Incredible Women

A Letter To My Future Self: Tommy Dorfman On Living Fearlessly

Penning a letter to herself in the future, actor TOMMY DORFMAN reflects on how far she has already come, shares the life she is manifesting for herself in 20 years, and reveals her longing for a complex, very human experience

Actor, writer and director Tommy Dorfman

Dear future Tommy,

It’s 100°F today in September and I’m writing to you on the pink U-shaped sectional that takes over our living room in Brooklyn. I got this couch after posting about it on Instagram, which used to be a social-media platform. I can’t imagine it still exists in 2042.

Blossom, our great Dane, and Fiona, our pit bull, are sleeping on their side of the couch.

I close my eyes and try to picture you at 50: I see an expansive stage inside of a theater – perhaps Broadway or the West End – and you’re exclaiming in a fierce femme voice:

“Come, you spirits / That tend on mortal thoughts, unsex me here / And fill me from the crown to the toe top-full / Of direst cruelty! Make thick my blood…”

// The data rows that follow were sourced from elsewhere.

Lemma demo_desired oidc catalog :
  desired_spec oidc true "" demo_gateway catalog ["x-grid-region"] = Ok (demo_spec oidc catalog).
Proof. unfold demo_spec. by rewrite desired_shape. Qed.
Lemma demo_catalog_named : catalog_named (default [] (Some [pii])).
Proof. intros h [->|H]%elem_of_cons; [done|inversion H]. Qed.
Lemma demo_grid_named : grid_named ["x-grid-region"].
Proof. intros h [->|H]%elem_of_cons; [done|inversion H]. Qed.
Lemma demo_accepted : oidc_accepted (Some keycloak).
Proof. intros o [= <-]. done. Qed.
Lemma live_demo_wf : wf (JObj live_demo).
Proof. eapply desired_wf, demo_desired. Qed.
Lemma live_demo_within : within true (json_norm (JObj (demo_spec (Some keycloak) (Some [pii])))) (json_norm (JObj live_demo)).
Proof. apply matches_within; [apply live_demo_wf..|]. vm_compute. reflexivity. Qed.

Theorem live_policy_never_stale_witness :
  policy_unchanged live_demo (Some [pii]) ["x-grid-region"] (Some live_demo) = true
  ∧ IssuerURL keycloak = IssuerURL keycloak ∧ ClientID keycloak = ClientID keycloak.
Proof.
  assert (E : policy_unchanged live_demo (Some [pii]) ["x-grid-region"] (Some live_demo) = true) by (vm_compute; reflexivity).
  split; [exact E|].
  exact (proj1 (proj2 (live_policy_never_stale (Some keycloak) true "" demo_gateway (Some [pii]) ["x-grid-region"] live_demo
    (Some keycloak) true "" demo_gateway (Some [pii]) ["x-grid-region"] live_demo live_demo
    (demo_desired _ _) (demo_desired _ _) demo_accepted demo_accepted demo_catalog_named demo_catalog_named
    demo_grid_named demo_grid_named live_demo_wf live_demo_within E))).
Defined.
(** A provider or a catalogue that is gone is noticed. *)
Example gone_provider : policy_unchanged (demo_spec None (Some [pii])) (Some [pii]) ["x-grid-region"] (Some live_demo) = false.
Proof. vm_compute. reflexivity. Qed.
Example gone_catalog : policy_unchanged (demo_spec (Some keycloak) None) None ["x-grid-region"] (Some live_demo) = false.
Proof. vm_compute. reflexivity. Qed.
(** The names the subscriptions of the tenant give, as [h] shows them. *)
Definition right_names (h : History) (names : list string) : Prop :=
  ∃ l, answered h (ListBy true KSubscription (InNamespace (subscription_namespace tenantNamespace))) (Ok l) ∧ given_names l names.
Definition injecting (h : History) (k : Kind) : Obj k → Prop :=
  match k return Obj k → Prop with
  | KAuthPolicy => λ o, ∃ spec names, au_Spec (body o) = Some spec ∧ right_names h names ∧ injects spec names
  | _ => λ _, False
  end.
Definition written (X : Type) (c : Call X) (h : History) : Prop :=
  match c with
  | Create k o | Update k o => injecting h k o
  | UpdateStatus _ _ | Patch _ _ _ _ => False
  | _ => True
  end.
(** Why nothing was written: the Gateway is gone, its policy is another's, or
    the live policy has the headers. *)
Definition left_alone (h : History) : Prop :=
  (∃ e, answered h (Get true KGateway gateway) (Err e) ∧ isNotFound e = true)
  ∨ ∃ p, answered h (Get true KAuthPolicy (gateway_policy_key gateway)) (Ok p)
      ∧ (isManaged (meta p) = false
         ∨ ∃ names spec, right_names h names ∧ injects spec names
             ∧ specMatchesDesired spec (au_Spec (body p)) = true ∧ current (au_Spec (body p)) names).

Lemma right_names_mono h h' names : extends h h' → right_names h names → right_names h' names.
Proof. intros He (l & Ha & H). exists l. split; [by eapply answered_mono|exact H]. Qed.
Lemma written_reads X (c : Call X) h : is_read c = true → written X c h.
Proof. by destruct c. Qed.
Notation safely := (safe written record).

Lemma write_policy_injects spec catalog names existing g h :
  right_names h names → injects spec names →
  match existing with
  | None => True
  | Some p => answered h (Get true KAuthPolicy (gateway_policy_key gateway)) (Ok p)
  end →
  safely (write_policy gateway spec catalog names existing g) h (λ r h', r = Ok false → left_alone h').
Proof.
  intros Hn Hi He. destruct existing as [p|]; unfold write_policy.
  - destruct (isManaged (meta p)) eqn:Em; cbn [negb]; [|intros _; right; exists p; by auto].
    destruct (policy_unchanged _ _ _ _) eqn:Eu.
    { intros _. right. exists p. split; [exact He|right]. exists names, spec. split_and!; [exact Hn|exact Hi| |].
      - unfold policy_unchanged in Eu. by apply andb_true_iff in Eu as [[Eu _]%andb_true_iff _].
      - by eapply unchanged_current. }
    split; [exists spec, names; destruct g; by split_and!|]. by intros [].
  - split; [exists spec, names; destruct g; by split_and!|]. by intros [].
Qed.

(** C22 The headers the Gateway injects are those selections return.  Whatever
    the API server answers, every AuthPolicy the controller writes for a
    Gateway has, of the reserved [x-grid-] headers in whatever case, exactly
    those that [maas-api]'s own parser finds in the annotations of the
    subscriptions listed in this run, each with the expression that reads it
    off the selection, and refuses every other such header of a client; names
    are lower-case and in order, and an annotation either parser refuses
    contributes nothing.  The live policy is left alone only when the Gateway is
    gone, the policy is not managed, or it covers a specification with those
    headers and has no reserved header besides. *)
Theorem gateway_headers_exact oidc x tenantID catalog :
  catalog_named (default [] catalog) →
  safely (reconcileGatewayAuthPolicyWithHeaders oidc x tenantNamespace tenantID gateway catalog) []
    (λ r h, r = Ok false → left_alone h).
Proof.
  intros Hc. unfold reconcileGatewayAuthPolicyWithHeaders. apply safe_bind_ok.
  eapply safe_mono; [apply (names_spec _ written_reads)|]. intros [names|e] h1 [_ Hn]; [|done].
  destruct (desired_spec _ _ _ _ _ _) as [spec|e] eqn:Ed; [|done]. apply desired_injects in Ed as Hi; [|exact Hc].
  assert (Hr : ∀ h', extends h1 h' → right_names h' names).
  { intros h' He. eapply right_names_mono; [exact He|]. exact (Hn names eq_refl). }
  clear Hn Ed. cbv zeta.
  assert (Hgone : ∀ h e, isNotFound e = true → answered h (Get true KGateway gateway) (Err e) → left_alone h) by (intros h e ??; left; by exists e).
  apply (safe_read _ written_reads); [done|]. intros [p|e] He1.
  - apply (safe_read _ written_reads); [done|]. intros g He2.
    set (h2 := record _ (Get true KGateway gateway) _ _) in *.
    assert (Hp : answered h2 (Get true KAuthPolicy (gateway_policy_key gateway)) (Ok p)).
    { eapply answered_mono; [exact He2|apply answered_record]. }
    assert (H2 : right_names h2 names) by (apply Hr; by etransitivity).
    destruct g as [g|e]; [by apply write_policy_injects|].
    destruct (isNotFound e) eqn:En; cbn [negb]; [|done]. pose proof (Hgone h2 e En (answered_record _ _ _)) as Hg.
    destruct (isManaged (meta p) && _) eqn:Em.
    + split; [done|]. intros [d|e']; [|done]. destruct (negb _); [|apply write_policy_injects; [|exact Hi|exact I]].
      * intros _. eapply Hgone; [exact En|]. right. apply answered_record.
      * eapply right_names_mono; [apply extends_record|exact H2].
    + destruct (negb _); [by intros _|]. by apply write_policy_injects.
  - destruct (isNotFound e) eqn:En; cbn [negb]; [|done]. apply (safe_read _ written_reads); [done|]. intros g He2.
    assert (H2 : ∀ g, right_names (record _ (Get true KGateway gateway) g (record _ (Get true KAuthPolicy (gateway_policy_key gateway)) (Err e) h1)) names).
    { intros g'. apply Hr. etransitivity; [exact He1|apply extends_record]. }
    destruct g as [g|e']; [by apply write_policy_injects|].
    destruct (isNotFound e') eqn:En'; cbn [negb]; [|done]. destruct (negb _); [|by apply write_policy_injects].
    intros _. eapply Hgone; [exact En'|apply answered_record].
Qed.
(* ===== verification/ModelProtocol.v ===== *)
(** * ModelProtocol: what the controller of model references guarantees

    The theorems on [ModelController]: a status that says Ready is justified by
    the replies of that reconciliation, a deleted model lets go only of policies
    it has listed, two models that share an alias both know, and an event that
    changes that wakes up every model concerned. *)

From S2P Require Import Prelude GoStrings RateTier Kube AITenant TenantLookup ModelRoutes SubscriptionPolicy ModelBackends ModelController ModelSafety.
From Stdlib Require String.
Local Open Scope string_scope.

Module ModelProtocol.
Import Kube AITenant TenantLookup ModelRoutes SubscriptionPolicy ModelBackends ModelController ModelSafety.

Section Protocol.
Context `{TS : TenantScope} `{MR : MaaSModelRefReconciler} `{SC : StatusConditions} `{CU : ControllerUtil}.

(** ** What a status says *)

(** The status of [o] may be written after [h]. *)
Definition justified (h : History) (o : MaaSModelRef) : Prop :=
  let st := mo_of o in
  condition_true (mo_Conditions st) "Ready" = String.eqb (mo_Phase st) "Ready"
  ∧ (mo_Phase st = "Ready" → served h o ∧ governed h (key_of o) ∧ Endpoint st ≠ "")
  ∧ (mo_Phase st = "Pending" ∨ mo_Phase st = "Unhealthy" → Endpoint st = "").
Definition justified_status (k : Kind) : History → Obj k → Prop :=
  match k return History → Obj k → Prop with KModelRef => justified | _ => λ _ _, False end.
Definition status_allowed (X : Type) (c : Call X) (h : History) : Prop :=
  match c with UpdateStatus k o => justified_status k h o | _ => True end.

Lemma status_reads X (c : Call X) h : is_read c = true → status_allowed X c h.
Proof. by destruct c. Qed.
Notation safely := (safe status_allowed record).
Notation quiet p h := (safely p h (λ _ _, True)).

Lemma quiet_bind {A B} (p : Prog A) (f : A → Prog B) h : quiet p h → (∀ a h', quiet (f a) h') → quiet (p ≫= f) h.
Proof. intros Hp Hf. apply safe_bind. eapply safe_mono; [exact Hp|]. intros a h' _. apply Hf. Qed.
Lemma quiet_bind_ok {E A B} (p : Prog (Res E A)) (f : A → Prog (Res E B)) h :
  quiet p h → (∀ a h', quiet (f a) h') → quiet (bind_ok p f) h.
Proof. intros Hp Hf. apply quiet_bind; [exact Hp|]. by intros [a|e]. Qed.
Lemma quiet_deletable k (o : Obj k) text h : quiet (deletable k o text) h.
Proof. unfold deletable. by destruct (negb _). Qed.
Lemma quiet_generated model k kind h : quiet (deleteGeneratedPoliciesByLabel model k kind) h.
Proof.
  apply quiet_bind; [done|]. intros r h'. destruct (tolerate_absent _ _ r) as [l|e]; [|done].
  apply (safe_for_each_ok status_allowed record _ l (λ _, True)); [|done]. intros. apply quiet_deletable.
Qed.
Lemma quiet_deletion m h : quiet (handleDeletion m) h.
Proof.
  unfold handleDeletion. destruct (negb _); [done|].
  apply quiet_bind_ok; [apply quiet_generated|]. intros _ h1. apply quiet_bind_ok; [apply quiet_generated|]. intros _ h2.
  apply quiet_bind_ok; [|done]. unfold GetBackendHandler. repeat case_match; simplify_eq; done.
Qed.

Context `{SL : !StatusConditionLaws}.

Lemma with_phase_ready m phase message reason :
  condition_true (mo_Conditions (mo_of (with_phase m phase message reason))) "Ready" = String.eqb phase "Ready".
Proof.
  unfold with_phase, set_condition. cbn [set_mo mo_of body mo_Status set_conditions mo_Conditions].
  rewrite (condition_true_set_eq {| c_Type := "Ready"; c_Status := _ |}). cbn [c_Status]. by destruct (String.eqb phase "Ready").
Qed.
Lemma quiet_update m phase message reason snapshot h :
  (phase = "Ready" → served h m ∧ governed h (key_of m) ∧ Endpoint (mo_of m) ≠ "") →
  (phase = "Pending" ∨ phase = "Unhealthy" → Endpoint (mo_of m) = "") →
  quiet (updateStatusWithReason m phase message reason snapshot) h.
Proof.
  intros Hr Hp. unfold updateStatusWithReason. cbv zeta. case_bool_decide; [done|]. split; [|done].
  split; [apply with_phase_ready|]. split; [exact Hr|exact Hp].
Qed.
(** A phase that is no claim. *)
Lemma quiet_other m phase message reason snapshot h :
  phase = "Failed" ∨ phase = "Invalid" ∨ Endpoint (mo_of m) = "" ∧ phase ≠ "Ready" →
  quiet (updateStatusWithReason m phase message reason snapshot) h.
Proof.
  intros Hp. apply quiet_update.
  - intros ->. by destruct Hp as [?|[?|[_ ?]]].
  - intros Hq. destruct Hp as [->|[->|[? _]]]; [| |done]; destruct Hq; done.
Qed.
Lemma quiet_reported p h : quiet p h → quiet (reported p) h.
Proof. intros Hp. by apply quiet_bind. Qed.
Lemma quiet_unsupported m kind snapshot h : quiet (unsupported m kind snapshot) h.
Proof. apply quiet_reported, quiet_other. by left. Qed.
Lemma quiet_failed m message snapshot e h : quiet (failed_with m message snapshot e) h.
Proof. apply quiet_bind; [apply quiet_other; by left|done]. Qed.
Lemma quiet_route_failed m kind snapshot e h : quiet (route_failed m kind snapshot e) h.
Proof.
  unfold route_failed. destruct (is_sentinel _ _); [apply quiet_unsupported|].
  do 2 (destruct (is_sentinel _ _); [apply quiet_reported, quiet_other; by do 2 right|]). apply quiet_failed.
Qed.

Lemma runtime_reconditioned m governed ready notReady :
  reconditioned m (if ready : bool then markRuntimeReady (setGovernanceCondition m governed)
                   else markRuntimeNotReady (setGovernanceCondition m governed) notReady).
Proof.
  assert (Hg : reconditioned m (setGovernanceCondition m governed)).
  { unfold setGovernanceCondition. destruct governed, (was_governed m); apply reconditioned_set, reconditioned_refl. }
  destruct ready; [by apply reconditioned_set|]. unfold markRuntimeNotReady.
  destruct (if String.eqb notReady.1 "" then _ else notReady). by apply reconditioned_set.
Qed.
Lemma quiet_conclude m isGoverned ready notReady snapshot h :
  (isGoverned = true → governed h (key_of m)) → (ready = true → served h m ∧ Endpoint (mo_of m) ≠ "") →
  quiet (conclude m isGoverned ready notReady snapshot) h.
Proof.
  intros Hg Hr. eapply (safe_step status_allowed _ _ h h); [reflexivity|apply identity_spec, runtime_reconditioned; apply status_reads|].
  intros m' h' Hh _ [f ->]. cbv zeta.
  destruct isGoverned, ready; cbn [deriveModelPhase]; (apply quiet_bind_ok; [|done]); apply quiet_update; try done; [|by intros [?|?]].
  intros _. destruct (Hr eq_refl) as [Hs He]. split; [eapply served_mono; [exact Hh|exact Hs]|].
  split; [eapply governed_mono; [exact Hh|by apply Hg]|exact He].
Qed.

Lemma keep_alias_same m alias : Endpoint (mo_of (keep_alias alias m)) = Endpoint (mo_of m) ∧ key_of (keep_alias alias m) = key_of m
  ∧ ∀ h, served h m → served h (keep_alias alias m).
Proof. unfold keep_alias. destruct alias as [a|e]; [destruct (String.eqb a "")|]; done. Qed.

Lemma quiet_backend m hd h : GetBackendHandler (ModelKind (body m)) = Some hd → quiet (reconcile_backend hd m) h.
Proof.
  intros (handles & routed & Hl & Hm)%(backend_laws status_allowed status_reads). unfold reconcile_backend. cbv zeta.
  eapply (safe_step status_allowed _ _ h h); [reflexivity|eapply route_law; [exact Hl|exact Hm]|]. intros o h1 _ _ [Hs Hr].
  destruct (ro_Err o); [apply quiet_route_failed|]. assert (Hm1 : handles (ro_Model o)) by (eapply handles_law; [exact Hl|exact Hs|exact Hm]).
  eapply (safe_step status_allowed _ _ h1 h1); [reflexivity|eapply status_law; [exact Hl|exact Hm1|by apply Hr]|].
  intros [[endpoint ready]|e] h2 _ _ Hst.
  - apply safe_bind. eapply safe_mono; [apply reads_extend; [apply status_reads|eapply alias_law; exact Hl]|]. cbv beta. intros alias h3 Hh3.
    eapply (safe_step status_allowed _ _ h3 h3); [reflexivity|apply governance_spec, status_reads|].
    intros isGoverned h4 Hh4 _ Hg. cbv zeta.
    apply quiet_conclude; [exact Hg|]. intros ->. destruct (Hst endpoint eq_refl) as [Hv Hne].
    destruct (keep_alias_same (set_mo (set_endpoint (chosen_endpoint (ro_Model o) endpoint)) (ro_Model o)) alias) as (-> & _ & Hk).
    split; [apply Hk; eapply served_mono; [|exact Hv]; by etransitivity|].
    cbn. unfold chosen_endpoint. by destruct (String.eqb_spec (EndpointOverride (body (ro_Model o))) "").
  - unfold status_failed. destruct (is_sentinel _ _); [apply quiet_unsupported|apply quiet_failed].
Qed.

I laugh at this image of me as Lady Macbeth. Of course I’m playing this part – she’s witchy and deranged, with ruthless ambition and a recklessness that I know so well. My performance is vibrant and the audience is riveted. I’m flying up there.

Away from work – on stage and in films, acting, writing, directing – I imagine our home life will be reasonably straightforward. I see us with friends and family, biological and chosen, children nearing adulthood and a pack of dogs that will never be Fiona or Blossom but will come close. It seems we have fared well.

Writing this letter now, I feel I’ve already won at life just by making it to 31. That sounds bleaker than it is. I had a challenging time growing up and making sense of myself, as many trans folx do, and an incredibly addictive personality that’s not been easy to work with. Today, though, I can say I have a community of people who love, support, value, respect and validate me. I have found a lot of affirmation in telling stories to millions of people.

As a kid, I’d wear my blanket as a wig and run around in circles until I got dizzy enough to get out of my body, desperate to escape the discomfort of gender dysphoria and intrusive thoughts (which I later learned were symptoms of clinical anxiety and depression). By age 12, I traded that tool for drugs and alcohol to relieve my discomfort and escape reality.

I like this idea of life as a hallway: you can keep opening doors and having these experiences, but then you can always get back in the hallway and walk

At 21, I checked myself into rehab, leaving a week early for yoga-teacher training because I needed to do something with my time and body so that I didn’t drink and use. I thought I would have this spiritual journey, marry rich, and never worry again. I ended up hating it, the yoga training bit, but… I got my certificate. I finished the course. And it dawned on me that I’d run away from most things in my life; not come to a completion; failed to graduate beyond the first and second attempts. So, getting this stupid certificate from a Soho yoga studio was incredibly validating. It made me feel like there are doors that you can open, do your work, and then close. I like this idea of life as a hallway: you can keep opening doors and having these experiences, but then you can always get back in the hallway and walk.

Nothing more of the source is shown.